Jeyan when he was born was a great shock. He had small dull eyes in a large square face and painfully thin limbs. I kissed him gently on the dewy eyelids of his tiny half-closed eyes and hoped for the best, but I knew even then that he would never amount to much. Life would treat him with the same contempt it had reserved for his poor father. I didn’t know then that I would be the instrument that life would use to torment my own son. In his poor head God had seen fit to release only a few words and a whole lot of spaces in between them. He didn’t speak until he was almost three years old. He moved as he thought—slowly. He reminded me of my stepchildren, whom I had so successfully pushed into the back of my mind. Sometimes it came to me to wonder guiltily if the terrible shock that I experienced in the bathroom when I poured that bucket of cold water on my head or the glass bangles that made me neglect food were responsible for his condition.
Mohini thought him enchanting. She cradled his dark, still body in her fair arms and told him his skin was as beautiful as the blue skin of baby Krishna. He stared at her curiously. He was a watcher. Like a cat he followed you around the room with his eyes. I wondered what went through his head. Unlike my other children, he refused to smile.
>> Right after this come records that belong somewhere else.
(* ===== verification/Grammar.v ===== *)
(** The grammar matcher of src/llama/llama.cpp/src/llama-grammar.cpp (lines 690-1471):
    the pushdown stacks and their advance, the acceptance of characters and tokens, the
    rejection of sampling candidates, the left-recursion check, the construction of a
    grammar, lazy triggers and the token table of [ollama_vocab].

    A [const llama_grammar_element *] is the pair of the index of its rule and its offset
    in the rule; a stack is listed from its top, so that [stack.back()] is the head. *)

From stdpp Require Import pretty.
From S2P Require Import Prelude StateExn GrammarParser.
Local Open Scope Z_scope.

(** ** Pointers into the rules *)

Definition elem_ptr : Type := nat * nat.
Abbreviation llama_grammar_stack := (list elem_ptr).
Abbreviation llama_grammar_stacks := (list llama_grammar_stack).

Definition next (p : elem_ptr) : elem_ptr := (p.1, S p.2).

(** [*p] *)
Definition elem_at (rules : llama_grammar_rules) (p : elem_ptr) : res llama_grammar_element :=
  rule ← rd rules p.1; rd rule p.2.

Definition rule_len (rules : llama_grammar_rules) (r : nat) : nat :=
  match rules !! r with Some rule => length rule | None => 0 end.

(** [llama_grammar_is_end_of_sequence] *)
Definition end_type (t : llama_gretype) : bool :=
  match t with LLAMA_GRETYPE_END | LLAMA_GRETYPE_ALT => true | _ => false end.
Definition is_end_of_sequence (rules : llama_grammar_rules) (p : elem_ptr) : res bool :=
  e ← elem_at rules p; Ok (end_type (ge_type e)).

(** [if (!is_end_of_sequence(p)) stack.push_back(p);] *)
Definition push_unless_end (rules : llama_grammar_rules) (p : elem_ptr) (stack : llama_grammar_stack) :
    res llama_grammar_stack :=
  e ← is_end_of_sequence rules p;
  Ok (if e : bool then stack else p :: stack).

(** ** Matching one character or token *)

Definition positive_char (t : llama_gretype) : bool :=
  match t with LLAMA_GRETYPE_CHAR | LLAMA_GRETYPE_CHAR_ANY => true | _ => false end.
Definition char_start (t : llama_gretype) : bool :=
  positive_char t || bool_decide (t = LLAMA_GRETYPE_CHAR_NOT).

Definition is_type (t t' : llama_gretype) : bool := bool_decide (t = t').

(** The [do ... while (pos->type == LLAMA_GRETYPE_CHAR_ALT)] of [match_char]. *)
Fixpoint match_char_loop (fuel : nat) (rules : llama_grammar_rules) (chr : Z)
    (pos : elem_ptr) (found : bool) : res (bool * elem_ptr) :=
  match fuel with
  | O => Fault OutOfFuel
  | S fuel =>
      e ← elem_at rules pos;
      e1 ← elem_at rules (next pos);
      let '(found, pos) :=
        if is_type (ge_type e1) LLAMA_GRETYPE_CHAR_RNG_UPPER then
          (found || ((ge_value e <=? chr) && (chr <=? ge_value e1)), next (next pos))
        else if is_type (ge_type e) LLAMA_GRETYPE_CHAR_ANY then (true, next pos)
        else (found || (ge_value e =? chr), next pos) in
      e' ← elem_at rules pos;
      if is_type (ge_type e') LLAMA_GRETYPE_CHAR_ALT
      then match_char_loop fuel rules chr pos found else Ok (found, pos)
  end.

Definition match_char (rules : llama_grammar_rules) (pos : elem_ptr) (chr : Z) : res (bool * elem_ptr) :=
  e ← elem_at rules pos;
  let is_positive_char := positive_char (ge_type e) in
  assert_ (is_positive_char || is_type (ge_type e) LLAMA_GRETYPE_CHAR_NOT);;
  '(found, pos) ← match_char_loop (S (rule_len rules pos.1)) rules chr pos false;
  Ok (Bool.eqb found is_positive_char, pos).

Fixpoint match_partial_loop (fuel : nat) (rules : llama_grammar_rules) (low high : Z)
    (is_positive_char : bool) (pos : elem_ptr) : res bool :=
  match fuel with
  | O => Fault OutOfFuel
  | S fuel =>
      e ← elem_at rules pos;
      e1 ← elem_at rules (next pos);
      let continue pos :=
        e' ← elem_at rules pos;
        if is_type (ge_type e') LLAMA_GRETYPE_CHAR_ALT
        then match_partial_loop fuel rules low high is_positive_char pos
        else Ok (negb is_positive_char) in
      if is_type (ge_type e1) LLAMA_GRETYPE_CHAR_RNG_UPPER then
        if (ge_value e <=? high) && (low <=? ge_value e1) then Ok is_positive_char
        else continue (next (next pos))
      else if is_type (ge_type e) LLAMA_GRETYPE_CHAR_ANY then Ok true
      else if (low <=? ge_value e) && (ge_value e <=? high) then Ok is_positive_char
      else continue (next pos)
  end.

(** The code points that a partial sequence may become; [n_remain] is at most 3. *)
Definition partial_range (partial : llama_partial_utf8) : Z * Z :=
  let n_remain := pu_n_remain partial in
  let low := u32 (Z.shiftl (pu_value partial) (n_remain * 6)) in
  let high := Z.lor low (Z.shiftl 1 (n_remain * 6) - 1) in
  let low :=
    if low =? 0 then
      if n_remain =? 2 then Z.shiftl 1 11 else if n_remain =? 3 then Z.shiftl 1 16 else low
    else low in
  (low, high).

Definition match_partial_char (rules : llama_grammar_rules) (pos : elem_ptr)
    (partial : llama_partial_utf8) : res bool :=
  e ← elem_at rules pos;
  let is_positive_char := positive_char (ge_type e) in
  assert_ (is_positive_char || is_type (ge_type e) LLAMA_GRETYPE_CHAR_NOT);;
  if (pu_n_remain partial <? 0) || ((pu_n_remain partial =? 1) && (pu_value partial <? 2))
  then Ok false
  else
    let '(low, high) := partial_range partial in
    match_partial_loop (S (rule_len rules pos.1)) rules low high is_positive_char pos.

Definition token_type (t : llama_gretype) : bool :=
  match t with LLAMA_GRETYPE_TOKEN | LLAMA_GRETYPE_TOKEN_NOT => true | _ => false end.

Definition match_token (rules : llama_grammar_rules) (pos : elem_ptr) (token : Z) : res bool :=
  e ← elem_at rules pos;
  assert_ (token_type (ge_type e));;
  if is_type (ge_type e) LLAMA_GRETYPE_TOKEN then Ok (ge_value e =? u32 token)
  else if is_type (ge_type e) LLAMA_GRETYPE_TOKEN_NOT then Ok (negb (ge_value e =? u32 token))
  else Ok false.

(** ** Advancing a stack to the terminals *)

(** [if (std::find(stacks, stack) == stacks.end()) stacks.emplace_back(stack);] *)
Definition add_stack (stack : llama_grammar_stack) (stacks : llama_grammar_stacks) : llama_grammar_stacks :=
  if decide (stack ∈ stacks) then stacks else stacks ++ [stack].

(** [while (!is_end_of_sequence(p)) p++;] *)
Fixpoint scan_to_end (fuel : nat) (rules : llama_grammar_rules) (p : elem_ptr) : res elem_ptr :=
  match fuel with
  | O => Fault OutOfFuel
  | S fuel =>
      e ← is_end_of_sequence rules p;
      if e : bool then Ok p else scan_to_end fuel rules (next p)
  end.

(** The [do ... while (true)] over the alternatives of a rule, from [subpos]: [body] is
    run at the start of each. *)
Fixpoint for_alternates {S} (fuel : nat) (rules : llama_grammar_rules)
    (body : S -> elem_ptr -> res S) (s : S) (subpos : elem_ptr) : res S :=
  match fuel with
  | O => Fault OutOfFuel
  | Datatypes.S fuel =>
      s ← body s subpos;
      subpos ← scan_to_end (Datatypes.S (rule_len rules subpos.1)) rules subpos;
      e ← elem_at rules subpos;
      if is_type (ge_type e) LLAMA_GRETYPE_ALT
      then for_alternates fuel rules body s (next subpos) else Ok s
  end.

(** [fuel] bounds the depth of the recursion. *)
Fixpoint advance_stack (fuel : nat) (rules : llama_grammar_rules) (stack : llama_grammar_stack)
    (new_stacks : llama_grammar_stacks) : res llama_grammar_stacks :=
  match fuel with
  | O => Fault OutOfFuel
  | S fuel =>
      match stack with
      | [] => Ok (add_stack stack new_stacks)
      | pos :: rest =>
          e ← elem_at rules pos;
          match ge_type e with
          | LLAMA_GRETYPE_RULE_REF =>
              let rule_id := Z.to_nat (ge_value e) in
              for_alternates (S (rule_len rules rule_id)) rules
                (fun new_stacks subpos =>
                   new_stack ← push_unless_end rules (next pos) rest;
                   new_stack ← push_unless_end rules subpos new_stack;
                   advance_stack fuel rules new_stack new_stacks)
                new_stacks (rule_id, 0%nat)
          | LLAMA_GRETYPE_CHAR | LLAMA_GRETYPE_CHAR_NOT | LLAMA_GRETYPE_CHAR_ANY
          | LLAMA_GRETYPE_TOKEN | LLAMA_GRETYPE_TOKEN_NOT => Ok (add_stack stack new_stacks)
          | _ => Fault AbortCalled
          end
      end
  end.

(** ** Left recursion *)

Record left_rec_state := mk_lr {
  lr_visited     : list bool;
  lr_in_progress : list bool;
  lr_may_be_empty : list bool
}.

(** The first loop: does some alternative of the rule consist of nothing at all? *)
Definition directly_empty (rule : llama_grammar_rule) : bool :=
  match foldB (fun at_rule_start e =>
          if end_type (ge_type e) then
            if at_rule_start : bool then Ok (inr tt) else Ok (inl true)
          else Ok (inl false)) true rule with
  | Ok (inr _) => true
  | _ => false
  end.

(** One element in the second loop; [inr]: [return true]. *)
Definition left_rec_elem (detect : left_rec_state -> nat -> res (bool * left_rec_state))
    (st : left_rec_state * bool) (e : llama_grammar_element) :
    res (left_rec_state * bool + left_rec_state) :=
  let '(s, recurse) := st in
  if is_type (ge_type e) LLAMA_GRETYPE_RULE_REF && recurse then
    '(found, s) ← detect s (Z.to_nat (ge_value e));
    if found : bool then Ok (inr s)
    else
      empty ← rd (lr_may_be_empty s) (Z.to_nat (ge_value e));
      Ok (inl (s, empty))
  else if end_type (ge_type e) then Ok (inl (s, true))
  else Ok (inl (s, false)).

Fixpoint detect_left_recursion (fuel : nat) (rules : llama_grammar_rules)
    (s : left_rec_state) (rule_index : nat) : res (bool * left_rec_state) :=
  match fuel with
  | O => Fault OutOfFuel
  | S fuel =>
      in_progress ← rd (lr_in_progress s) rule_index;
      if in_progress : bool then Ok (true, s)
      else
        prog ← wr (lr_in_progress s) rule_index true;
        rule ← rd rules rule_index;
        empty ← (if directly_empty rule then wr (lr_may_be_empty s) rule_index true
                 else Ok (lr_may_be_empty s));
        r ← foldB (left_rec_elem (detect_left_recursion fuel rules))
              (mk_lr (lr_visited s) prog empty, true) rule;
        match r with
        | inr s => Ok (true, s)
        | inl (s, _) =>
            prog ← wr (lr_in_progress s) rule_index false;
            visited ← wr (lr_visited s) rule_index true;
            Ok (false, mk_lr visited prog (lr_may_be_empty s))
        end
  end.

(** ** Rejecting candidates *)

Record llama_grammar_candidate := mk_cand {
  cd_index       : nat;
  cd_code_points : list Z;         (* the array, terminated by 0 *)
  cd_at          : nat;            (* where [code_points] points in it *)
  cd_partial     : llama_partial_utf8;
  cd_id          : Z
}.

Abbreviation llama_grammar_candidates := (list llama_grammar_candidate).

(** [*tok.code_points] *)
Definition cand_char (tok : llama_grammar_candidate) : res Z := rd (cd_code_points tok) (cd_at tok).
Definition cand_move (at_ : nat) (tok : llama_grammar_candidate) : llama_grammar_candidate :=
  mk_cand (cd_index tok) (cd_code_points tok) at_ (cd_partial tok) (cd_id tok).

Definition incomplete (tok : llama_grammar_candidate) : bool :=
  negb (pu_n_remain (cd_partial tok) =? 0).

Definition keep_if (b : bool) (tok : llama_grammar_candidate) (l : llama_grammar_candidates) :
    llama_grammar_candidates := if b then l ++ [tok] else l.

Definition reject_at_end (rejects : llama_grammar_candidates) (tok : llama_grammar_candidate) :
    res llama_grammar_candidates :=
  c ← cand_char tok;
  Ok (keep_if (negb (c =? 0) || incomplete tok) tok rejects).

Definition reject_at_token (rules : llama_grammar_rules) (stack_pos : elem_ptr)
    (rejects : llama_grammar_candidates) (tok : llama_grammar_candidate) :
    res llama_grammar_candidates :=
  c ← cand_char tok;
  if c =? 0 then Ok (keep_if (incomplete tok) tok rejects)
  else
    m ← match_token rules stack_pos (cd_id tok);
    Ok (keep_if (negb m) tok rejects).

Definition reject_at_char (rules : llama_grammar_rules) (stack_pos : elem_ptr)
    (st : llama_grammar_candidates * llama_grammar_candidates) (tok : llama_grammar_candidate) :
    res (llama_grammar_candidates * llama_grammar_candidates) :=
  let '(rejects, next_candidates) := st in
  c ← cand_char tok;
  if c =? 0 then
    if incomplete tok then
      m ← match_partial_char rules stack_pos (cd_partial tok);
      Ok (keep_if (negb m) tok rejects, next_candidates)
    else Ok (rejects, next_candidates)
  else
    m ← match_char rules stack_pos c;
    if m.1 : bool then Ok (rejects, next_candidates ++ [cand_move (S (cd_at tok)) tok])
    else Ok (rejects ++ [tok], next_candidates).

(** [llama_grammar_reject_candidates], given the function for one stack. *)
Definition reject_candidates_with
    (for_stack : llama_grammar_stack -> llama_grammar_candidates -> res llama_grammar_candidates)
    (stacks : llama_grammar_stacks) (candidates : llama_grammar_candidates) :
    res llama_grammar_candidates :=
  match stacks with
  | [] => Fault AssertFailed
  | front :: others =>
      match candidates with
      | [] => Ok []
      | _ =>
          rejects ← for_stack front candidates;
          foldM (fun rejects stack => for_stack stack rejects) rejects others
      end
  end.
Tickling him brought forth only short barks of involuntary laughter, but smiling as an art eluded him.
Eight months after Jeyan was born, Mui Tsai had another baby. The tiny infant screamed until he was red in the face when First Wife came to claim him. He was needed as a companion for “her” first child, who in the absence of brothers and siste
rs was becoming too spoiled and unruly for her to control.
January came rolling in, bringing not just its usual monsoon rains but also a new baby. Mrs. Gopal, who was present at the delivery, was very brisk and practical. “Better eat less of expensive shrimp and start saving now for the child’s dowry instead,” she advised, jangling the keys hanging from her petticoat. My poor daughter was the color and texture of bitter chocolate. Even as a baby Lalita was extraordinarily ugly. The gods were getting careless with their gifts. First with Jeyan, and now with this tiny mite, who looked at me through sorrow-filled eyes. Like the fading eyes of a very sad old woman, they looked at me as if saying, “Ah, you poor fool. If only you knew what I know.” It was as if my Lalita already knew then what unhappiness awaited her flat face.
My brood, I decided, was complete. The pot was full. No more unguarded moments in the dark. The months put little flesh on Lalita. Limbs thin to the point of emaciation waved peacefully about her body. She was as quiet as her father. She was never exuberant with her affection, but I think she loved Ayah dearly. In his eyes she saw all that was wrong in her forgiven unconditionally. Notoriously shy and impossible to provoke, she lived in her own fantasy world. She spent hours in the vegetable patch turning over leaves and stones, peering underneath them, and whispering secrets to the invisible things she found there. When she grew up and her invisible friends deserted her, life was very unkind to her but she withstood all that it threw at her without a fight. Nay, without a murmur.
When Jeyan was one and a half, he tired of crawling and wanted to stand, but his legs were too weak to support his own weight. Mother wrote to advise me to dig a hole in the sand and stand him in it. Buried thus, his limbs would slowly grow strong and sturdy. I dug a hole a foot and a half deep just outside the kitchen window, where I could keep an eye on him while I cooked, and lowered him into the hole in the mornings, leaving him there for hours at a time. Often Mohini sat beside him to keep him company. Slowly his limbs improved, and when he could stand on his own two feet, the hole was covered up again.